I remember saying to him, "Hey, it's a free country, and it's my car."

I remember him shoving me, and her being extremely angry, and me going for my stun gun, and her pulling out her phone to dial 911, and him screaming something about "godless commie terrorist queers."

I remember her kicking him in the shin. I remember me flipping the on switch on the stun gun.

I remember being on the ground, my nose hurting, something warm and wet flowing down my face, and my wife lying on the ground, her neck clearly broken, her eyes wide open and staring at me, and a large group of men, all similarly dressed to the trucker, some pinning him to the ground, one kicking him, another yelling into his cell phone "Get me an ambulance down here yesterday!"

The triggered memory played over and over again for what felt like forever. Finally, I managed to stop crying enough to restart the van and get back on the highway. I did feel better somewhat, crying did that for me.

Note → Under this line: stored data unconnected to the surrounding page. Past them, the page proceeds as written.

(** * job-finder-backend: the scrape pipeline and the resume pipeline

  A shallow embedding of the two extraction pipelines of the repository:

  - [ResumeParser]    resume_parser.py  (text, e-mail, phone, skills)
  - [LinkedinScraper] linkedin_scraper.py (stand-alone scraper, categoriser)
  - [Main]            main.py (the scraper behind the /search-jobs endpoint,
                      and the page loop of /upload-resume)

  The two scrapers are two implementations of the same job and differ in
  several places; each one is embedded as it is written and the theorems
  say which of the two they speak about.

  Python values are modelled as follows.  A [str] is a [string] whose
  characters are the code points 0..255; an [int] is a [Z]; [None] or a
  value is an [option]; a raised exception is the [Raise] branch of
  [result].  A list(set(..)) is a [gset]. *)

From Stdlib Require Import ZArith Ascii String Bool Lia Sorted.
From stdpp Require Import base list strings gmap.

Open Scope string_scope.

(** ** Python primitives *)

Module Py.

(** Exceptions that the embedded code can raise. *)
Inductive exn : Type :=
| TypeError
| KeyError
| NoSuchElementException
| WebDriverException.

Inductive result (A : Type) : Type :=
| Ok (a : A)
| Raise (e : exn).
Arguments Ok {A} a.
Arguments Raise {A} e.

Definition bind {A B} (m : result A) (f : A -> result B) : result B :=
  match m with
  | Ok a => f a
  | Raise e => Raise e
  end.

Definition code (c : ascii) : nat := nat_of_ascii c.

Definition in_range (lo hi : nat) (c : ascii) : bool :=
  (lo <=? code c)%nat && (code c <=? hi)%nat.

Definition is_char (a c : ascii) : bool := (code a =? code c)%nat.

Definition is_upper (c : ascii) : bool := in_range 65 90 c.
Definition is_lower (c : ascii) : bool := in_range 97 122 c.
Definition is_letter (c : ascii) : bool := is_upper c || is_lower c.
(** One step of the matcher: the first item consumes a text it accepts
    and the rest of the pattern matches what follows. *)
Lemma match_here_cons i r prev s gs after :
  match_here (i :: r) prev s = Some (gs, after) ->
  exists w rest gs',
    s = w ++ rest
    /\ atom_accepts (atom_of i) prev s w
    /\ match_here r (last_char prev w) rest = Some (gs', after)
    /\ gs = if captures i then w :: gs' else gs'.
Proof.
  assert (Hk : forall w rest,
    match match_here r (last_char prev w) rest with
    | Some (gs0, after0) =>
        Some (if captures i then w :: gs0 else gs0, after0)
    | None => None
    end = Some (gs, after) ->
    exists gs', match_here r (last_char prev w) rest = Some (gs', after)
                /\ gs = if captures i then w :: gs' else gs').
  { intros w rest H.
    destruct (match_here r _ rest) as [[gs0 after0]|]; [|discriminate].
    injection H as <- <-. eauto. }
  simpl. destruct (atom_of i) as [l|c least greedy|alts|].
  - destruct (strip_prefix l s) as [rest|] eqn:E; [|discriminate].
    intros H. destruct (Hk _ _ H) as (gs' & Hm & Hgs).
    exists l, rest, gs'. split; [by apply strip_prefix_Some|]. by repeat split.
  - intros H. apply first_some_Some in H as (n & Hn & H).
    apply in_candidates in Hn.
    destruct (Hk _ _ H) as (gs' & Hm & Hgs).
    destruct (take_within_run c n s ltac:(lia)) as [Hlen Hall].
    exists (str_take n s), (str_drop n s), gs'.
    split; [apply take_drop|]. split; [|by split].
    simpl. split; [lia | exact Hall].
  - intros H. apply first_some_Some in H as (a & Ha & H).
    destruct (strip_prefix a s) as [rest|] eqn:E; [|discriminate].
    destruct (Hk _ _ H) as (gs' & Hm & Hgs).
    exists a, rest, gs'. split; [by apply strip_prefix_Some|]. by repeat split.
  - destruct (at_boundary prev s) eqn:E; [|discriminate].
    intros H. destruct (Hk "" s H) as (gs' & Hm & Hgs).
    exists "", s, gs'. by repeat split.
Qed.
(** [_apply_action] returns for every action and generator state. *)
Lemma apply_action_run (action : nat) (route : list Z)
    (stops : list stop_dict) (g : random_state) :
  exists next_stop g',
    _apply_action action route stops g = Ok (next_stop, g')
    /\ (next_stop = None <-> available route stops = [])
    /\ (forall stop_id, next_stop = Some stop_id ->
                        In stop_id (available route stops))
    /\ (action = 0 -> next_stop = hd_error (available route stops) /\ g' = g)
    /\ (action = 1 ->
        next_stop = hd_error (rev (available route stops)) /\ g' = g).
Proof.
  unfold _apply_action. cbv zeta.
  destruct (available route stops) as [|x l] eqn:E.
  - exists None, g. unfold ret. repeat split; auto; discriminate.
  - set (a := x :: l) in *.
    assert (Hne : a <> []) by discriminate.
    destruct action as [|[|action]].
    + cbn [Nat.eqb]. unfold bind, lift, ret. cbn [getitem nth_error a].
      exists (Some x), g. split; [reflexivity|].
      split; [split; discriminate|].
      split; [intros ? H; inversion H; subst; simpl; auto|].
      split; [auto | discriminate].
    + cbn [Nat.eqb].
      destruct (@getitem_lt _ a (length a - 1)) as (y & Hn & Hg);
        [simpl; lia|].
      unfold bind, lift, ret. rewrite Hg.
      exists (Some y), g. split; [reflexivity|].
      split; [split; discriminate|].
      split; [intros ? H; inversion H; subst; eapply nth_error_In; eauto|].
      split; [discriminate|]. intros _. split; auto.
      rewrite <- Hn. apply nth_error_last.
    + cbn [Nat.eqb].
      destruct (@choice_run _ a g Hne) as (y & Hc & Hin).
      step_with Hc. unfold ret.
      eexists (Some y), _. split; [reflexivity|].
      split; [split; discriminate|].
      split; [intros ? H; inversion H; subst; auto|].
      split; discriminate.
Qed.

(** X3 -- [_apply_action] never raises.  It returns [None] exactly when
    every stop id of the request is already in the route; otherwise it
    returns the id of a stop of the request that the route does not hold
    yet.  Action 0 takes the first and action 1 the last of the stops
    still available, in the order of the request, and neither draws from
    the generator. *)
Theorem apply_action_next_stop (action : nat) (route : list Z)
    (stops : list stop_dict) (g : random_state) :
  exists next_stop g',
    _apply_action action route stops g = Ok (next_stop, g')
    /\ (next_stop = None
        <-> forall stop_id, In stop_id (map sd_id stops) -> In stop_id route)
    /\ (forall stop_id,
           next_stop = Some stop_id ->
           In stop_id (map sd_id stops) /\ ~ In stop_id route)
    /\ (action = 0 -> next_stop = hd_error (available route stops))
    /\ (action = 1 -> next_stop = hd_error (rev (available route stops)))
    /\ (action <= 1 -> g' = g).
Proof.
  destruct (apply_action_run action route stops g)
    as (next_stop & g' & Hrun & Hnone & Hsome & H0 & H1).
  exists next_stop, g'. split; [exact Hrun|].
  split; [now rewrite Hnone, available_nil|].
  split; [intros stop_id H; now apply available_spec, Hsome|].
  split; [intro Ha; now apply H0|].
  split; [intro Ha; now apply H1|].
  intro Ha. destruct action as [|[|action]]; [now apply H0 | now apply H1 | lia].
Qed.

Lemma min_max_unit (x : Q) : (0 <= Py.max 0 (Py.min 1 x) <= 1)%Q.
Proof.
  unfold Py.max, Py.min.
  destruct (Qltb x 1) eqn:E1.
  - apply Qltb_lt in E1.
    destruct (Qltb 0 x) eqn:E2; [apply Qltb_lt in E2|]; lra.
  - destruct (Qltb 0 1) eqn:E2; lra.
Qed.

Lemma initialize_state_run (stops : list stop_dict) (g : random_state) :
  exists traffic weather,
    _initialize_state stops g
    = Ok (RouteState.mk stops [] traffic weather,
          mkRandom (stream g) (S (S (cursor g))))
    /\ ((3 # 10) <= traffic <= (7 # 10))%Q
    /\ In weather [ "clear"; "rain"; "heavy_rain" ]%string.
Proof.
  unfold _initialize_state.
  destruct (@uniform_run (3 # 10) (7 # 10) g) as (v & Hv & Hr); [lra|].
  step_with Hv.
  destruct (@choice_run _ [ "clear"; "rain"; "heavy_rain" ]%string
              (mkRandom (stream g) (S (cursor g))))
    as (x & Hx & Hin); [discriminate|].
  step_with Hx. unfold ret. exists v, x. simpl.
  split; [reflexivity|]. split; [exact Hr | exact Hin].
Qed.

Lemma update_state_run (state : RouteState.t) (next_stop : option Z)
    (route : list Z) (g : random_state) :
  exists traffic,
    _update_state state next_stop route g
    = Ok (RouteState.mk (RouteState.stops state) (route ++ truthy next_stop)
                        traffic (RouteState.weather_condition state),
          mkRandom (stream g) (S (cursor g)))
    /\ (0 <= traffic <= 1)%Q.
Proof.
  unfold _update_state. cbv zeta.
  destruct (@uniform_run (- (1 # 10)) (1 # 10) g) as (v & Hv & _); [lra|].
  step_with Hv. unfold ret. eexists. split; [reflexivity|].
  apply min_max_unit.
Qed.

(** X4 -- The traffic level of a state stays on its scale: a state made
    by [_initialize_state] starts with an empty route and a traffic level
    in [[0.3, 0.7]], with one of the three weathers drawn from; a state
    made by [_update_state] has a traffic level clamped to [[0, 1]], the
    same stops and weather, and a route extended by the stop chosen,
    unless that stop is [None] or has the id 0, which [if next_stop]
    takes for false. *)
Theorem traffic_level_unit :
  (forall stops g,
      exists state g',
        _initialize_state stops g = Ok (state, g')
        /\ RouteState.stops state = stops
        /\ RouteState.current_route state = []
        /\ ((3 # 10) <= RouteState.traffic_level state <= (7 # 10))%Q
        /\ In (RouteState.weather_condition state)
              [ "clear"; "rain"; "heavy_rain" ]%string)
  /\ (forall state next_stop route g,
         exists state' g',
           _update_state state next_stop route g = Ok (state', g')
           /\ RouteState.stops state' = RouteState.stops state
           /\ RouteState.weather_condition state'
              = RouteState.weather_condition state
           /\ (0 <= RouteState.traffic_level state' <= 1)%Q
           /\ RouteState.current_route state'
              = match next_stop with
                | Some 0%Z | None => route
                | Some stop_id => route ++ [stop_id]
                end).
Proof.
  split.
  - intros stops g.
    destruct (initialize_state_run stops g) as (tr & wc & Hrun & Ht & Hw).
    eexists _, _. split; [exact Hrun|]. simpl. auto.
  - intros state next_stop route g.
    destruct (update_state_run state next_stop route g) as (tr & Hrun & Ht).
    eexists _, _. split; [exact Hrun|]. simpl.
    repeat split; try tauto.
    destruct next_stop as [[|p|p]|]; simpl; auto using app_nil_r.
Qed.
(** * Landsat downloader ([downloader_all_sat.py]): model and properties

    A shallow embedding of the batch job that maps a date window to the
    Landsat Collection 2 Level 2 catalogues, queries the USGS M2M service,
    selects surface temperature / QA bands, downloads them and normalises
    the [.TIF] extension.

    Conventions.
    - Python [str] values are modelled as [string] (ASCII text), [bytes] as
      [list ascii].
    - [datetime.date] values are records of [Z]; Python compares them as the
      tuples (year, month, day).
    - JSON documents exchanged with the service are modelled by the records
      of the fields the program reads. *)

From Stdlib Require Import ZArith Ascii String List Bool Lia PrimFloat.
From stdpp Require Import base option list gmap strings pretty.

Local Open Scope Z_scope.

(** ** Exceptions and results *)

(** The exception classes the program can meet.  All of them derive from
    Python's [Exception]; [SystemExit] does not and is kept apart in
    [outcome] below. *)
Inductive exn : Type :=
| ValueError (msg : string)
| KeyError (msg : string)
| RequestException (msg : string)
| HTTPError (msg : string)
| OSError (msg : string).

Definition exn_str (e : exn) : string :=
  match e with
  | ValueError m | KeyError m | RequestException m | HTTPError m | OSError m => m
  end.

(** A pure computation that may raise. *)
Inductive result (A : Type) : Type :=
| Ok (a : A)
| Err (e : exn).
Arguments Ok {A} a.
Arguments Err {A} e.

(** ** Dates *)

Module Date.

Record date : Type := Build { year : Z; month : Z; day : Z }.

(** Comparison of [datetime.date] objects: that of the tuples
    (year, month, day). *)
Definition cmp (a b : date) : comparison :=
  match year a ?= year b with
  | Eq => match month a ?= month b with
          | Eq => day a ?= day b
          | c => c
          end
  | c => c
  end.

(** The order of the calendar, as a proposition. *)
Definition le (a b : date) : Prop :=
  year a < year b \/
  (year a = year b /\
   (month a < month b \/ (month a = month b /\ day a <= day b))).

Definition ltb (a b : date) : bool :=
  match cmp a b with Lt => true | _ => false end.

Definition leb (a b : date) : bool :=
  match cmp a b with Gt => false | _ => true end.

(** [max(a, b)] keeps its first argument unless the second is strictly
    greater; [min(a, b)] keeps its first argument unless the second is
    strictly smaller. *)
Definition max (a b : date) : date := if ltb a b then b else a.
Definition min (a b : date) : date := if ltb b a then b else a.

Definition is_leap (y : Z) : bool :=
  (y mod 4 =? 0) && (negb (y mod 100 =? 0) || (y mod 400 =? 0)).

Definition days_in_month (y m : Z) : Z :=
  if m =? 2 then (if is_leap y then 29 else 28)
  else if (m =? 4) || (m =? 6) || (m =? 9) || (m =? 11) then 30
  else 31.

(** The check made by the constructor [datetime.date(y, m, d)]. *)
Definition valid (d : date) : bool :=
  (1 <=? year d) && (year d <=? 9999) &&
  (1 <=? month d) && (month d <=? 12) &&
  (1 <=? day d) && (day d <=? days_in_month (year d) (month d)).

End Date.

Abbreviation date := Date.date.

(** ** [datetime.datetime.strptime(s, "%Y-%m-%d").date()] *)

Module Strptime.

Definition digit (c : ascii) : option Z :=
  let n := Z.of_nat (nat_of_ascii c) in
  if (48 <=? n) && (n <=? 57) then Some (n - 48) else None.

It still seems so senseless though, losing the woman I loved over a bumper sticker that wasn't even hers. I was the one who'd bought it. I was the one who ripped it off and threw it away afterwards because looking at it reminded me of what I'd lost. I was the one who'd failed to protect her, or even myself. I still have the scar on my nose. It took surgery to repair the damage. Every time I look in the mirror I see that scar, and then I see her pale face pressed into the tar of the truck stop parking lot.

I shook my head, and tried to stop thinking about her. I tried to focus on the road. I looked for the exit sign that would take me to the hotel I was going to stay at for the night before the final leg of my trip. A car changed lanes in front of me. I could see it's bumper stickers from here. One of them read Who Would Jesus Bomb? in blood red letters on a black background. I began to cry again, and had to pull over to avoid crashing. It was the longest road trip of my life.